Problem requirements> Could you please find each line in the records that contains the word "KvPair" and copy it?
** Records to process follows **
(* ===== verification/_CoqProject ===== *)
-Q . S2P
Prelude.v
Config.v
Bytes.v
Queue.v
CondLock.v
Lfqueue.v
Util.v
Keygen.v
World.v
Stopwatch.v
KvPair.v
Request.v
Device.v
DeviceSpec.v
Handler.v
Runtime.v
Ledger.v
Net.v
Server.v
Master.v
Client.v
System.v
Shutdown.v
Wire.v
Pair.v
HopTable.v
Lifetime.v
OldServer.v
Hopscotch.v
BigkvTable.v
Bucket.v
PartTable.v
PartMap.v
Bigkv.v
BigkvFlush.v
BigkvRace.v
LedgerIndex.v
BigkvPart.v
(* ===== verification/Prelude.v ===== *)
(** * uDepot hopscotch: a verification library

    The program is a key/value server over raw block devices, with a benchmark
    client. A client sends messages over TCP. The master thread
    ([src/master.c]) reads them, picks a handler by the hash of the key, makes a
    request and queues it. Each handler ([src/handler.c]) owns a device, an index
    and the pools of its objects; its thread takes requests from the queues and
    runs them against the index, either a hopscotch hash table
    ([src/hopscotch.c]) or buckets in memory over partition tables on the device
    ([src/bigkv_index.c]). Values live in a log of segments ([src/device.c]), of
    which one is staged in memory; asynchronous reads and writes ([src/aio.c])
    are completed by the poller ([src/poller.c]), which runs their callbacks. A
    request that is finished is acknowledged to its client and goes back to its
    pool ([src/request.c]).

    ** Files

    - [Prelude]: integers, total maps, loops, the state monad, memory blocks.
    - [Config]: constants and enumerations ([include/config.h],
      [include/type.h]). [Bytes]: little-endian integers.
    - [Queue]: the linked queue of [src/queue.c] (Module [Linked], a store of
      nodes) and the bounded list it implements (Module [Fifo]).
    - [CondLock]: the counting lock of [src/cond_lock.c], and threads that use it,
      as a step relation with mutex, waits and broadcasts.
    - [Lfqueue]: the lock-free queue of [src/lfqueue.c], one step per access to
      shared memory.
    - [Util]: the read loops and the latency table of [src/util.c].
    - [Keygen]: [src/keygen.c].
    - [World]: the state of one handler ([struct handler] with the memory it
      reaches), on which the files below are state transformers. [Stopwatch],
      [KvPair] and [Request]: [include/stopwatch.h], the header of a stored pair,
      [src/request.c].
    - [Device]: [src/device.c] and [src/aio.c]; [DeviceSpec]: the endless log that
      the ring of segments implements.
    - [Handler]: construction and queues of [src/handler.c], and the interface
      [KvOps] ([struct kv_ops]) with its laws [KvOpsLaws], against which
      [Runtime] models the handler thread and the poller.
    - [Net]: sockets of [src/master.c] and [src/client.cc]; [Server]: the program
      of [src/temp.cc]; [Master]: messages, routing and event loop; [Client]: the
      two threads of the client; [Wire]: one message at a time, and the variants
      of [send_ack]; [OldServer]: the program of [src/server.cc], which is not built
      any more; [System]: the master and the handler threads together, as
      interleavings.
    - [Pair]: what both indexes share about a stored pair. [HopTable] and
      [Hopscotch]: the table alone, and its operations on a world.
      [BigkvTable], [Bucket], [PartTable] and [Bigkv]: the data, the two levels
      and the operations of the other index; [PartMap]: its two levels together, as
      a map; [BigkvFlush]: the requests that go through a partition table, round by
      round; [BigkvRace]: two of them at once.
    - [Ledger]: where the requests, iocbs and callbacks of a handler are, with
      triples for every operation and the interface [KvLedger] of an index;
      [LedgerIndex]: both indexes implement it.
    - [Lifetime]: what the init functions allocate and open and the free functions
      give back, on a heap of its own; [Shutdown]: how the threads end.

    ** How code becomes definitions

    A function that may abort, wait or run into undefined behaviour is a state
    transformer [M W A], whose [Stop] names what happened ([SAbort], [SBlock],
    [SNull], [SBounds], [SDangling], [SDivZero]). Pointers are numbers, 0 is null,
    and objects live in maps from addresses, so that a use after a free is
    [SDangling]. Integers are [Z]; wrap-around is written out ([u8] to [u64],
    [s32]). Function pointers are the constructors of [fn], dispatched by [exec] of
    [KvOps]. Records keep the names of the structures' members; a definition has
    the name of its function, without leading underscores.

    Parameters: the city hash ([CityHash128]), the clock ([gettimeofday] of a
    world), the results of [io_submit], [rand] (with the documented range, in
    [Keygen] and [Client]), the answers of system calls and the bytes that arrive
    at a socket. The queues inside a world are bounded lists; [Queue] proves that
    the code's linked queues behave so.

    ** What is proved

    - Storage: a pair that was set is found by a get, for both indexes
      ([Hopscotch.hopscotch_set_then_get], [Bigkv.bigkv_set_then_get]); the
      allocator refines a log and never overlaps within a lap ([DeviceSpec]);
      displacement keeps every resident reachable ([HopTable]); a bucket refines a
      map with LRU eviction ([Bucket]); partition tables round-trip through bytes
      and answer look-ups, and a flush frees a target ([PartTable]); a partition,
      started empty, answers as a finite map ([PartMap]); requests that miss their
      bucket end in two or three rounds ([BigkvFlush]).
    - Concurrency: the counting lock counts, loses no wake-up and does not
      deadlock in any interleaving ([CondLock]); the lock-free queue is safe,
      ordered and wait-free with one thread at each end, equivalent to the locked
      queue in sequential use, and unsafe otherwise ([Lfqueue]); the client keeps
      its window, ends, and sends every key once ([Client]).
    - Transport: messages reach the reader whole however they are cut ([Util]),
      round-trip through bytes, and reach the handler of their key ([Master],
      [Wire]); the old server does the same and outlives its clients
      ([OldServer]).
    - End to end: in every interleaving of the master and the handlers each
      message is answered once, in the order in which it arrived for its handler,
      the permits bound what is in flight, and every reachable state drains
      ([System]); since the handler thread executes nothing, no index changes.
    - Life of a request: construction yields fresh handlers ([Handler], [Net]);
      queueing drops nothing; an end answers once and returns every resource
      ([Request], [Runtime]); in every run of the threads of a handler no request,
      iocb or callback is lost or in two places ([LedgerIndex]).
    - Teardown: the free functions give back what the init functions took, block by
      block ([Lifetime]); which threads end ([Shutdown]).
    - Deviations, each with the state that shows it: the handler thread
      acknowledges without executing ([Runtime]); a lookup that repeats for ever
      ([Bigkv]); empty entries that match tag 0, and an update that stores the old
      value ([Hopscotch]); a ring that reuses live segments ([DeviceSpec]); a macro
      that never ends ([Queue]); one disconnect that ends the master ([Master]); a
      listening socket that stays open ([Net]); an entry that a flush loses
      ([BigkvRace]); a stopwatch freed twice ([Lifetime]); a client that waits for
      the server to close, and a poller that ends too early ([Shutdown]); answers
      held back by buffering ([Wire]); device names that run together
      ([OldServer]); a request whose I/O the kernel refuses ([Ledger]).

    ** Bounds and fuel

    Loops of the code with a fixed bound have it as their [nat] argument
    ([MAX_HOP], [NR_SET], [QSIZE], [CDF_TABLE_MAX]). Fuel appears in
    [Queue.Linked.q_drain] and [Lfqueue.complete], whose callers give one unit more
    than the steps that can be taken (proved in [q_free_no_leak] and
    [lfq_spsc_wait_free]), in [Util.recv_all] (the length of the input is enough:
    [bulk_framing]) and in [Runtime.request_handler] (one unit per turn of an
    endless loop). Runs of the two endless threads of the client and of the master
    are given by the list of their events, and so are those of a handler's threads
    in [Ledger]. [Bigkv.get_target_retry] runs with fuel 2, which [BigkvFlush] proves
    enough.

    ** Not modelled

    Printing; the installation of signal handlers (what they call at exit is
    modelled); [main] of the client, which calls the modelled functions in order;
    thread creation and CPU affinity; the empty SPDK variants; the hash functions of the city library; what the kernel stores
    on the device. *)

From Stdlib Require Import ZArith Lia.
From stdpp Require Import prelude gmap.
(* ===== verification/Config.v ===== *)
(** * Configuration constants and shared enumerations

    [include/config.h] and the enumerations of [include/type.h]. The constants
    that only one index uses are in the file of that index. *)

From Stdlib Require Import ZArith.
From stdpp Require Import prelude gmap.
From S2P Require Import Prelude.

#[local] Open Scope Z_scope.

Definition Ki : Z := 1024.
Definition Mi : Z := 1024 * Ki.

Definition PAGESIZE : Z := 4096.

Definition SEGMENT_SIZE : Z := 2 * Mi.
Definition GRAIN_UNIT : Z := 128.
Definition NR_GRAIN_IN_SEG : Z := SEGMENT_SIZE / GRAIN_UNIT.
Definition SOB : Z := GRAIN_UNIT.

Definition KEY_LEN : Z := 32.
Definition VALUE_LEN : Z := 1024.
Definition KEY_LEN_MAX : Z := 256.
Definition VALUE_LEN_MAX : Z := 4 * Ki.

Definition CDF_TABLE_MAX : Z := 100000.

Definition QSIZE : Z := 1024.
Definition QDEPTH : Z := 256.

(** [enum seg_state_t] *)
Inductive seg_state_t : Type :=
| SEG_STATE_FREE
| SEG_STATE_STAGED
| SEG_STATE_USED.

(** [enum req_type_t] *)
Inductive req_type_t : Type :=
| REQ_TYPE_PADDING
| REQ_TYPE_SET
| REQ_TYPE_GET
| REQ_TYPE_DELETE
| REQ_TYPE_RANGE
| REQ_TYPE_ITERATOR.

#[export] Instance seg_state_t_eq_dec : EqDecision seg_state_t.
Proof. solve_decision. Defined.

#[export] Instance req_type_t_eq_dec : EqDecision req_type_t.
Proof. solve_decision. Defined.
** End of Records to process **
Expected output>
KvPair.v
      [KvPair] and [Request]: [include/stopwatch.h], the header of a stored pair,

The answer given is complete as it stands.